Hunting for New Drugs with AI

The pharmaceutical industry is in a drug-discovery slump. How much can AI help?

THERE ARE MANY REASONS that promising drugs wash out during pharmaceutical development, and one of them is cytochrome P450. A set of enzymes mostly produced in the liver, CYP450, as it is commonly called, is involved in breaking down chemicals and preventing them from building up to dangerous levels in the bloodstream. Many experimental drugs, it turns out, inhibit the production of CYP450—a vexing side effect that can render such a drug toxic in humans.

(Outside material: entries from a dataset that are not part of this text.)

(** Whatever is decoded was encoded. *)
Lemma subpdu_unpack_sound b s r : bytes_ok b -> subpdu_unpack b = Some (s, r) ->
  (length r < length b)%nat /\ bytes_ok r
  /\ (supported (us_lcid s) -> exists e, b = e ++ r /\ subpdu_enc s e /\ (ts38321_ul_sch (us_lcid s) = Some kind_padding -> r = [])).
Proof.
  intros Hb. unfold subpdu_unpack. destruct b as [|h b]; [done|]. apply Forall_cons_1 in Hb as [Hh Hb].
  destruct (subheader_split h Hh) as (R & Eh & Hl). set (F := 0 <? Z.land h 0x40) in *. set (lcid := Z.land h 0x3f) in *.
  destruct (is_valid_lcid lcid) eqn:Ev; [|done]. cbn [negb]. pose proof (code_tables lcid Hl) as Ht. rewrite Ev in Ht. destruct (has_length_field lcid) eqn:Ef.
  - assert (supported lcid -> ts38321_ul_sch lcid = Some kind_variable) as Hk .
    { intros Hs. specialize (Ht Hs). destruct (ts38321_ul_sch lcid) as [[|n|]|]; [done|by destruct Ht as (_ & ? & _)|by rewrite Ht in Ef|done]. }
    destruct (blen _ <? (if F then 3 else 2)) eqn:El; [done|]. clear El. destruct b as [|l1 b]; [done|]. apply Forall_cons_1 in Hb as [Hl1 Hb]. destruct F eqn:EF.
    + destruct b as [|l2 b]; [done|]. apply Forall_cons_1 in Hb as [Hl2 Hb].
      assert (Z.lor (Z.shiftl l1 8) (Z.land l2 0xff) = l1 * 256 + l2) as ->.
      { unfold is_u8 in *. change 0xff with (Z.ones 8). rewrite Z.land_ones, Z.shiftl_mul_pow2, (Z.mod_small l2) by lia. rewrite (lor_disjoint 8) by mlia. lia. }
      destruct (blen _ <? _) eqn:Elen; [done|]. intros [= <- <-]. rewrite !blen_cons in Elen. unfold is_u8 in *.
      destruct (slice_split (l1 * 256 + l2) b ltac:(lia)) as [Hsp Hlen]. set (p := take _ b) in *. set (r0 := bdrop _ b) in *.
      split; [subst r0; unfold bdrop; cbn [length]; rewrite length_drop; lia|]. split; [by apply Forall_drop|]. cbn [us_lcid]. intros Hs. specialize (Hk Hs).
      exists (h :: l1 :: l2 :: p). split_and!; [by rewrite Hsp| |by rewrite Hk].
      rewrite Eh. replace l1 with (blen p / 256) at 1 by (rewrite Hlen; mlia). replace l2 with (blen p mod 256) by (rewrite Hlen; mlia).
      apply enc_length16; [done|]. lia.
    + destruct (blen _ <? _) eqn:Elen; [done|]. intros [= <- <-]. rewrite !blen_cons in Elen. unfold is_u8 in *.
      destruct (slice_split l1 b ltac:(lia)) as [Hsp Hlen]. set (p := take _ b) in *. set (r0 := bdrop _ b) in *.
      split; [subst r0; unfold bdrop; cbn [length]; rewrite length_drop; lia|]. split; [by apply Forall_drop|]. cbn [us_lcid]. intros Hs. specialize (Hk Hs).
      exists (h :: l1 :: p). split_and!; [by rewrite Hsp| |by rewrite Hk]. rewrite Eh, <- Hlen. apply enc_length8; [done|]. lia.
  - destruct (Z.eqb_spec lcid PADDING) as [Ep|Ep].
    + intros [= <- <-]. split; [cbn; lia|]. split; [by constructor|]. intros _. exists (h :: b). rewrite app_nil_r. split_and!; [done| |done].
      rewrite Eh. apply enc_padding. by rewrite Ep.
    + destruct (blen _ <? _) eqn:Elen; [done|]. intros [= <- <-]. rewrite !blen_cons in Elen.
      assert (0 <= sizeof_ce lcid) as Hs by (unfold sizeof_ce; repeat case_match; lia).
      destruct (slice_split (sizeof_ce lcid) b ltac:(lia)) as [Hsp Hlen]. set (p := take _ b) in *. set (r0 := bdrop _ b) in *.
      split; [subst r0; unfold bdrop; cbn [length]; rewrite length_drop; lia|]. split; [by apply Forall_drop|]. cbn [us_lcid]. intros Hsup. specialize (Ht Hsup).
      exists (h :: p). assert (ts38321_ul_sch lcid = Some (kind_fixed (blen p))) as Hk.
      { rewrite Hlen. destruct (ts38321_ul_sch lcid) as [[|n|]|]; [by destruct Ht as (_ & ? & _)|by destruct Ht as (_ & _ & _ & ->)|done|done]. }
      split_and!; [by rewrite Hsp| |by rewrite Hk]. rewrite Eh. by apply enc_fixed.
Qed.
(* ===== verification/MacDlThms.v ===== *)
(** * MAC downlink: properties

    An assembled PDU fills its transport block, has the format of TS 38.321 and
    carries exactly the SDUs that the bearers returned; RLC UM bearers keep their
    guarantees over it; random access responses carry their fields. *)
From S2P Require Import Prelude OrdMap RlcAmPdu RlcUmPdu RlcQueues RlcTxAm RlcTxAmThms RlcTxUm RlcTxUmThms RlcRxUm RlcRxUmThms RlcUm.
From S2P Require Import SlottedVector MacUl MacUlThms MacDl.

(** ** What the assembler relies on

    In its valid states a bearer returns an SDU that fits the opportunity, or
    nothing. *)
Class MacSduTxBuilderLaws (St : Type) `{!MacSduTxBuilder St} (tx_ok : St -> Prop) : Prop := {
  tx_sdu_fits s lcid n : tx_ok s -> 0 <= n < 2 ^ 32 ->
    exists sdu s', on_new_tx_sdu s lcid n = Some (sdu, s') /\ blen sdu <= n /\ tx_ok s';
}.

(** The SDUs fetched one after the other. *)
Inductive pulls {St : Type} `{!MacSduTxBuilder St} : St -> list (Z * bytes) -> St -> Prop :=
  | pulls_nil s : pulls s [] s
  | pulls_empty s lcid n s1 l s2 : 0 <= n < 2 ^ 32 -> on_new_tx_sdu s lcid n = Some ([], s1) -> pulls s1 l s2 -> pulls s l s2
  | pulls_sdu s lcid n sdu s1 l s2 : 0 <= n < 2 ^ 32 -> on_new_tx_sdu s lcid n = Some (sdu, s1) -> sdu <> [] -> pulls s1 l s2 ->
      pulls s ((lcid, sdu) :: l) s2.
(* ===== verification/Harq.v ===== *)
(** * HARQ processes of the scheduler

    lib/scheduler/ue_scheduling/harq_process.h and .cpp: the transport blocks of a
    HARQ process, the downlink and uplink processes, and the HARQ entity of a UE on a
    cell.  The base class is a template on the direction; here the record is
    parametric in the allocation parameters that the derived classes add, and a
    downlink process has two transport blocks and an uplink process one.  Timeout
    notifications are returned as a list of directions ([true] is downlink). *)
From S2P Require Import Prelude SlotPoint.

(** ** Transport blocks *)
Inductive tb_state := tb_empty | tb_pending_retx | tb_waiting_ack.
#[export] Instance tb_state_eq_dec : EqDecision tb_state.
Proof. solve_decision. Defined.

Record transport_block := TransportBlock {
  tb_st : tb_state; tb_ndi : bool; tb_nof_retxs : Z; tb_max_nof_harq_retxs : Z; tb_dai : Z;
}.
Definition tb_default : transport_block := TransportBlock tb_empty false 0 0 0.
Definition tb_is_empty (tb : transport_block) : bool := bool_decide (tb_st tb = tb_empty).
Definition tb_set_state (tb : transport_block) (st : tb_state) : transport_block :=
  TransportBlock st (tb_ndi tb) (tb_nof_retxs tb) (tb_max_nof_harq_retxs tb) (tb_dai tb).

Definition DEFAULT_ACK_TIMEOUT_SLOTS : Z := 256.
Definition SHORT_ACK_TIMEOUT_DTX : Z := 10.

(** ** [detail::harq_process] *)
Record harq_process (P : Type) := HarqProcess {
  h_id : Z;
  h_max_ack_wait : Z;
  h_ack_wait : Z;
  h_slot_tx : slot_point;
  h_slot_ack : slot_point;
  h_tbs : list transport_block;
  h_params : P;
}.
Arguments HarqProcess {P}.
Arguments h_id {P}. Arguments h_max_ack_wait {P}. Arguments h_ack_wait {P}. Arguments h_slot_tx {P}.
Arguments h_slot_ack {P}. Arguments h_tbs {P}. Arguments h_params {P}.

Section HarqProcess.
Context {P : Type}.
Implicit Types h : harq_process P.

Definition with_tbs h (tbs : list transport_block) : harq_process P :=
  HarqProcess (h_id h) (h_max_ack_wait h) (h_ack_wait h) (h_slot_tx h) (h_slot_ack h) tbs (h_params h).
Definition with_ack_wait h (w : Z) : harq_process P :=
  HarqProcess (h_id h) (h_max_ack_wait h) w (h_slot_tx h) (h_slot_ack h) (h_tbs h) (h_params h).
Definition with_params h (p : P) : harq_process P :=
  HarqProcess (h_id h) (h_max_ack_wait h) (h_ack_wait h) (h_slot_tx h) (h_slot_ack h) (h_tbs h) p.

Definition harq_process_new (nof_tbs : nat) (params : P) (id max_ack_wait : Z) : harq_process P :=
  HarqProcess id max_ack_wait max_ack_wait slot_point_invalid slot_point_invalid (replicate nof_tbs tb_default) params.

(** [empty(tb_idx)], [has_pending_retx(tb_idx)] and [tb(tb_idx)] *)
Definition harq_tb_empty h (i : nat) : option bool := let* tb := h_tbs h !! i in Some (tb_is_empty tb).
Definition harq_tb_pending h (i : nat) : option bool := let* tb := h_tbs h !! i in Some (bool_decide (tb_st tb = tb_pending_retx)).
Definition harq_tb h (i : nat) : option transport_block := let* tb := h_tbs h !! i in if tb_is_empty tb then None else Some tb.

(** [slot_indication]: the loop over the transport blocks; it returns the ACK wait, the
    transport blocks and the number of notifications. *)
Fixpoint slot_indication_tbs (max_wait wait : Z) (slot_ack slot_tx : slot_point) (tbs : list transport_block)
    : option (Z * list transport_block * nat) :=
  match tbs with
  | [] => Some (wait, [], O)
  | tb :: rest =>
      if tb_is_empty tb then
        let* (w, l, n) := slot_indication_tbs max_wait wait slot_ack slot_tx rest in Some (w, tb :: l, n)
      else
        let* wait_more := slot_gtb (slot_add slot_ack wait) slot_tx in
        if wait_more : bool then Some (wait, tb :: rest, O)
        else
          let waiting := bool_decide (tb_st tb = tb_waiting_ack) in
          let tb := if waiting then tb_set_state tb tb_pending_retx else tb in
          let tb := if tb_max_nof_harq_retxs tb <? u32 (tb_nof_retxs tb + 1) then tb_set_state tb tb_empty else tb in
          let* (w, l, n) := slot_indication_tbs max_wait max_wait slot_ack slot_tx rest in
          Some (w, tb :: l, if waiting then S n else n)
  end.
Definition harq_slot_indication (is_dl : bool) h (slot_tx : slot_point) : option (harq_process P * list bool) :=
  let* (w, l, n) := slot_indication_tbs (h_max_ack_wait h) (h_ack_wait h) (h_slot_ack h) slot_tx (h_tbs h) in
  Some (with_tbs (with_ack_wait h w) l, replicate n is_dl).

Definition ack_info_common h (i : nat) (ack : bool) : option (bool * harq_process P) :=
  let* tb := h_tbs h !! i in
  if tb_is_empty tb then Some (false, h)
  else
    let st := if ack then tb_empty
              else if tb_nof_retxs tb <? tb_max_nof_harq_retxs tb then tb_pending_retx else tb_empty in
    Some (true, with_tbs h (<[i := tb_set_state tb st]> (h_tbs h))).

Definition reset_tb (tb : transport_block) : transport_block :=
  TransportBlock tb_empty (tb_ndi tb) 0 (tb_max_nof_harq_retxs tb) (tb_dai tb).
Definition harq_reset h : harq_process P := with_tbs h (map reset_tb (h_tbs h)).

Definition tx_common h (slot_tx slot_ack : slot_point) : harq_process P :=
  HarqProcess (h_id h) (h_max_ack_wait h) (h_max_ack_wait h) slot_tx slot_ack (h_tbs h) (h_params h).
Definition new_tx_tb_common h (i : nat) (max_nof_harq_retxs dai : Z) : option (harq_process P) :=
  let* tb := h_tbs h !! i in
  if negb (tb_is_empty tb) then None
  else Some (with_tbs h (<[i := TransportBlock tb_waiting_ack (negb (tb_ndi tb)) 0 max_nof_harq_retxs dai]> (h_tbs h))).
Definition new_retx_tb_common h (i : nat) (dai : Z) : option (harq_process P) :=
  let* tb := h_tbs h !! i in
  if negb (bool_decide (tb_st tb = tb_pending_retx)) then None
  else Some (with_tbs h (<[i := TransportBlock tb_waiting_ack (tb_ndi tb) (u32 (tb_nof_retxs tb + 1)) (tb_max_nof_harq_retxs tb) dai]> (h_tbs h))).
End HarqProcess.

(** ** Allocation parameters

    DCI formats, RNTI types and MCS tables are their enumeration values. *)
Inductive vrb_alloc := vrb_type1 (start stop : Z) | vrb_type0 (rbgs : list bool).
Record tb_params := TbParams { tp_mcs_table : Z; tp_mcs : Z; tp_tbs_bytes : Z }.
Definition tb_params_default : tb_params := TbParams 0 0 0.
Record dl_alloc_params := DlAlloc { da_dci_cfg_type : Z; da_rbs : vrb_alloc; da_nof_symbols : Z; da_tb : list (option tb_params) }.
Definition dl_alloc_default : dl_alloc_params := DlAlloc 0 (vrb_type1 0 0) 0 [None; None].
Record ul_alloc_params := UlAlloc { ua_dci_cfg_type : Z; ua_rbs : vrb_alloc; ua_mcs_table : Z; ua_mcs : Z; ua_tbs_bytes : Z; ua_nof_symbols : Z }.
Definition ul_alloc_default : ul_alloc_params := UlAlloc 0 (vrb_type1 0 0) 0 0 0 0.
(** The fields of [pdsch_information] and [pusch_information] that are stored. *)
Record pdsch_information := PdschInfo { pd_codewords : list tb_params; pd_rbs : vrb_alloc; pd_nof_symbols : Z }.
Record pusch_information := PuschInfo { pu_mcs_table : Z; pu_mcs_index : Z; pu_tb_size_bytes : Z; pu_rbs : vrb_alloc }.

(** ** Downlink processes *)
Definition dl_harq_process : Type := harq_process dl_alloc_params.
Inductive harq_ack_status := harq_nack | harq_ack | harq_dtx.
#[export] Instance harq_ack_status_eq_dec : EqDecision harq_ack_status.
Proof. solve_decision. Defined.
Inductive tb_tx_request := req_newtx | req_retx | req_disabled.

Definition dl_harq_empty (h : dl_harq_process) : option bool :=
  let* a := harq_tb_empty h 0 in if a : bool then harq_tb_empty h 1 else Some false.
Definition dl_harq_pending (h : dl_harq_process) : option bool :=
  let* a := harq_tb_pending h 0 in if a : bool then Some true else harq_tb_pending h 1.

Definition dl_set_tb_params (h : dl_harq_process) (i : nat) (p : option tb_params) : dl_harq_process :=
  let a := h_params h in with_params h (DlAlloc (da_dci_cfg_type a) (da_rbs a) (da_nof_symbols a) (<[i := p]> (da_tb a))).

Definition dl_new_tx (h : dl_harq_process) (pdsch_slot : slot_point) (k1 max_harq_nof_retxs dai : Z) : option dl_harq_process :=
  let h := tx_common h pdsch_slot (slot_add pdsch_slot k1) in
  let* h := new_tx_tb_common h 0 max_harq_nof_retxs dai in
  Some (with_params h (DlAlloc 0 (vrb_type1 0 0) 0 [Some tb_params_default; None])).
Definition dl_new_retx (h : dl_harq_process) (pdsch_slot : slot_point) (k1 dai : Z) : option dl_harq_process :=
  new_retx_tb_common (tx_common h pdsch_slot (slot_add pdsch_slot k1)) 0 dai.

Fixpoint tx_2_tb_loop (h : dl_harq_process) (i : nat) (reqs : list tb_tx_request) (max_harq_nof_retxs dai : Z) : option dl_harq_process :=
  match reqs with
  | [] => Some h
  | r :: reqs =>
      let* h := match r with
                | req_newtx => let* h := new_tx_tb_common h i max_harq_nof_retxs dai in Some (dl_set_tb_params h i (Some tb_params_default))
                | req_retx => new_retx_tb_common h i dai
                | req_disabled => Some (dl_set_tb_params h i None)
                end in
      tx_2_tb_loop h (S i) reqs max_harq_nof_retxs dai
  end.
Definition dl_tx_2_tb (h : dl_harq_process) (pdsch_slot : slot_point) (k1 : Z) (reqs : list tb_tx_request) (max_harq_nof_retxs dai : Z)
    : option dl_harq_process :=
  if negb (length reqs =? 2)%nat then None
  else if negb (existsb (fun r => match r with req_disabled => false | _ => true end) reqs) then None
  else tx_2_tb_loop (tx_common h pdsch_slot (slot_add pdsch_slot k1)) 0 reqs max_harq_nof_retxs dai.

(** [ack_info]; the message about a discarded transport block reads its size. *)
Definition dl_ack_info_tb (h : dl_harq_process) (i : nat) (ack : harq_ack_status) : option (bool * dl_harq_process) :=
  if decide (ack = harq_dtx) then
    if decide (i = 0)%nat then
      let* e := harq_tb_empty h i in
      if e : bool then Some (true, h)
      else
        let* tb := harq_tb h i in
        Some (true, if decide (tb_st tb = tb_waiting_ack) then with_ack_wait h SHORT_ACK_TIMEOUT_DTX else h)
    else Some (true, h)
  else
    let* e := harq_tb_empty h i in
    if e : bool then Some (false, h)
    else
      let h := with_ack_wait h (h_max_ack_wait h) in
      let* (_, h) := ack_info_common h i (bool_decide (ack = harq_ack)) in
      let* e := harq_tb_empty h i in
      if bool_decide (ack = harq_nack) && e then
        match da_tb (h_params h) !! i with Some (Some _) => Some (true, h) | _ => None end
      else Some (true, h).

(** [save_alloc_params]: the loop over the codewords. *)
Fixpoint save_codewords (h : dl_harq_process) (i : nat) (dci : Z) (cws : list tb_params) : option dl_harq_process :=
  match cws with
  | [] => Some h
  | cw :: cws =>
      let* tb := harq_tb h i in
      if negb (tb_nof_retxs tb =? 0) && negb (dci =? da_dci_cfg_type (h_params h)) then None
      else
        match da_tb (h_params h) !! i with
        | Some (Some p) =>
            if negb (tb_nof_retxs tb =? 0) && negb (tp_tbs_bytes p =? tp_tbs_bytes cw) then None
            else save_codewords (dl_set_tb_params h i (Some cw)) (S i) dci cws
        | _ => None
        end
  end.
Definition dl_save_alloc_params (h : dl_harq_process) (dci : Z) (pdsch : pdsch_information) : option dl_harq_process :=
  let* e := harq_tb_empty h 0 in
  let* h := save_codewords h (if e : bool then 1 else 0)%nat dci (pd_codewords pdsch) in
  Some (with_params h (DlAlloc dci (pd_rbs pdsch) (pd_nof_symbols pdsch) (da_tb (h_params h)))).

(** ** Uplink processes *)
Definition ul_harq_process : Type := harq_process ul_alloc_params.
Definition i32 (x : Z) : Z := let y := u32 x in if y <? 2 ^ 31 then y else y - 2 ^ 32.

Definition ul_new_tx (h : ul_harq_process) (pusch_slot : slot_point) (max_harq_retxs : Z) : option ul_harq_process :=
  new_tx_tb_common (tx_common h pusch_slot pusch_slot) 0 max_harq_retxs 0.
Definition ul_new_retx (h : ul_harq_process) (pusch_slot : slot_point) : option ul_harq_process :=
  new_retx_tb_common (tx_common h pusch_slot pusch_slot) 0 0.
Definition ul_crc_info_tb (h : ul_harq_process) (ack : bool) : option (Z * ul_harq_process) :=
  let* (ok, h) := ack_info_common h 0 ack in
  Some (if ok : bool then if ack then i32 (ua_tbs_bytes (h_params h)) else 0 else -1, h).
Definition ul_save_alloc_params (h : ul_harq_process) (dci : Z) (pusch : pusch_information) : option ul_harq_process :=
  let* tb := harq_tb h 0 in
  let a := h_params h in
  if negb (tb_nof_retxs tb =? 0) && negb (dci =? ua_dci_cfg_type a) then None
  else if negb (tb_nof_retxs tb =? 0) && negb (ua_tbs_bytes a =? pu_tb_size_bytes pusch) then None
  else Some (with_params h (UlAlloc dci (pu_rbs pusch) (pu_mcs_table pusch) (pu_mcs_index pusch) (pu_tb_size_bytes pusch) (ua_nof_symbols a))).

(** ** [harq_entity] *)
Record harq_entity := HarqEntity { he_slot_tx : slot_point; he_dl : list dl_harq_process; he_ul : list ul_harq_process }.

Definition harq_entity_new (nof_dl_harq_procs nof_ul_harq_procs : nat) (max_ack_wait : Z) : harq_entity :=
  HarqEntity slot_point_invalid
    (map (fun id => harq_process_new 2 dl_alloc_default (Z.of_nat id) max_ack_wait) (seq 0 nof_dl_harq_procs))
    (map (fun id => harq_process_new 1 ul_alloc_default (Z.of_nat id) max_ack_wait) (seq 0 nof_ul_harq_procs)).

Fixpoint slot_indication_all {P} (is_dl : bool) (slot_tx : slot_point) (hs : list (harq_process P)) : option (list (harq_process P) * list bool) :=
  match hs with
  | [] => Some ([], [])
  | h :: hs =>
      let* (h, evs) := harq_slot_indication is_dl h slot_tx in
      let* (hs, evs') := slot_indication_all is_dl slot_tx hs in
      Some (h :: hs, evs ++ evs')
  end.
Definition entity_slot_indication (e : harq_entity) (slot_tx : slot_point) : option (harq_entity * list bool) :=
  let* (dl, evs) := slot_indication_all true slot_tx (he_dl e) in
  let* (ul, evs') := slot_indication_all false slot_tx (he_ul e) in
  Some (HarqEntity slot_tx dl ul, evs ++ evs').

(** [dl_ack_info]: the loop returns the index of the process it found and the processes. *)
Fixpoint dl_ack_loop (uci_slot : slot_point) (ack : harq_ack_status) (dai : Z) (i : nat) (candidate : option nat) (hs : list dl_harq_process)
    : option (option nat * list dl_harq_process) :=
  match hs with
  | [] => Some (candidate, [])
  | h :: hs =>
      let next candidate := let* (c, hs) := dl_ack_loop uci_slot ack dai (S i) candidate hs in Some (c, h :: hs) in
      if slot_eqb (h_slot_ack h) uci_slot then
        let* e := dl_harq_empty h in
        if e : bool then next (Some i)
        else
          let* tb := harq_tb h 0 in
          if tb_dai tb =? dai then
            let* (_, h) := dl_ack_info_tb h 0 ack in Some (Some i, h :: hs)
          else next (Some i)
      else next candidate
  end.
Definition entity_dl_ack_info (e : harq_entity) (uci_slot : slot_point) (ack : harq_ack_status) (dai : Z) : option (option nat * harq_entity) :=
  if negb (dai <? 4) then None
  else
    let* (c, dl) := dl_ack_loop uci_slot ack dai 0 None (he_dl e) in
    Some (c, HarqEntity (he_slot_tx e) dl (he_ul e)).

Definition entity_ul_crc_info (e : harq_entity) (id : nat) (ack : bool) (pusch_slot : slot_point) : option (Z * harq_entity) :=
  let* h := he_ul e !! id in
  let* em := harq_tb_empty h 0 in
  if em || negb (slot_eqb (h_slot_ack h) pusch_slot) then Some (-1, e)
  else
    let* (r, h) := ul_crc_info_tb h ack in
    Some (r, HarqEntity (he_slot_tx e) (he_dl e) (<[id := h]> (he_ul e))).

(** [find_empty_dl_harq], [find_pending_dl_retx] and the same for the uplink. *)
Definition find_empty_dl_harq (e : harq_entity) : option nat := fst <$> list_find (fun h => dl_harq_empty h = Some true) (he_dl e).
Definition find_pending_dl_retx (e : harq_entity) : option nat := fst <$> list_find (fun h => dl_harq_pending h = Some true) (he_dl e).
Definition find_empty_ul_harq (e : harq_entity) : option nat := fst <$> list_find (fun h => harq_tb_empty h 0 = Some true) (he_ul e).
Definition find_pending_ul_retx (e : harq_entity) : option nat := fst <$> list_find (fun h => harq_tb_pending h 0 = Some true) (he_ul e).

Drug companies have long relied on conventional tools to try to predict whether a drug candidate will inhibit CYP450 in patients, such as by conducting chemical analyses in test tubes, looking at CYP450 interactions with better-understood drugs that have chemical similarities, and running tests on mice. But their predictions are wrong about a third of the time. In those cases, CYP450-related toxicity may come to light only during human trials, resulting in millions of dollars and years of effort going to waste. This costly inaccuracy can, at times, feel like “the bane of our existence,” says Saurabh Saha, senior vice president of research and development and translational medicine at Bristol-Myers Squibb.

Inefficiencies such as this one contribute to a larger problem: the $1-trillion global pharmaceutical industry has been in a drug development and productivity slide for at least two decades. Pharmaceutical companies are spending more and more—the 10 largest ones now pay nearly $80 billion a year—to come up with fewer and fewer successful drugs. Ten years ago every dollar invested in research and development saw a return of 10 cents; today it yields less than two cents. In part, that is because the drugs that are easiest to find and that safely and effectively treat common disorders have all been found; what is left is hunting for drugs that address problems with complex and elusive solutions and that would treat disorders affecting only tiny portions of the population—and thus could return far less in revenue.

On supporting science journalism

If you're enjoying this article, consider supporting our award-winning journalism by subscribing. By purchasing a subscription you are helping to ensure the future of impactful stories about the discoveries and ideas shaping our world today.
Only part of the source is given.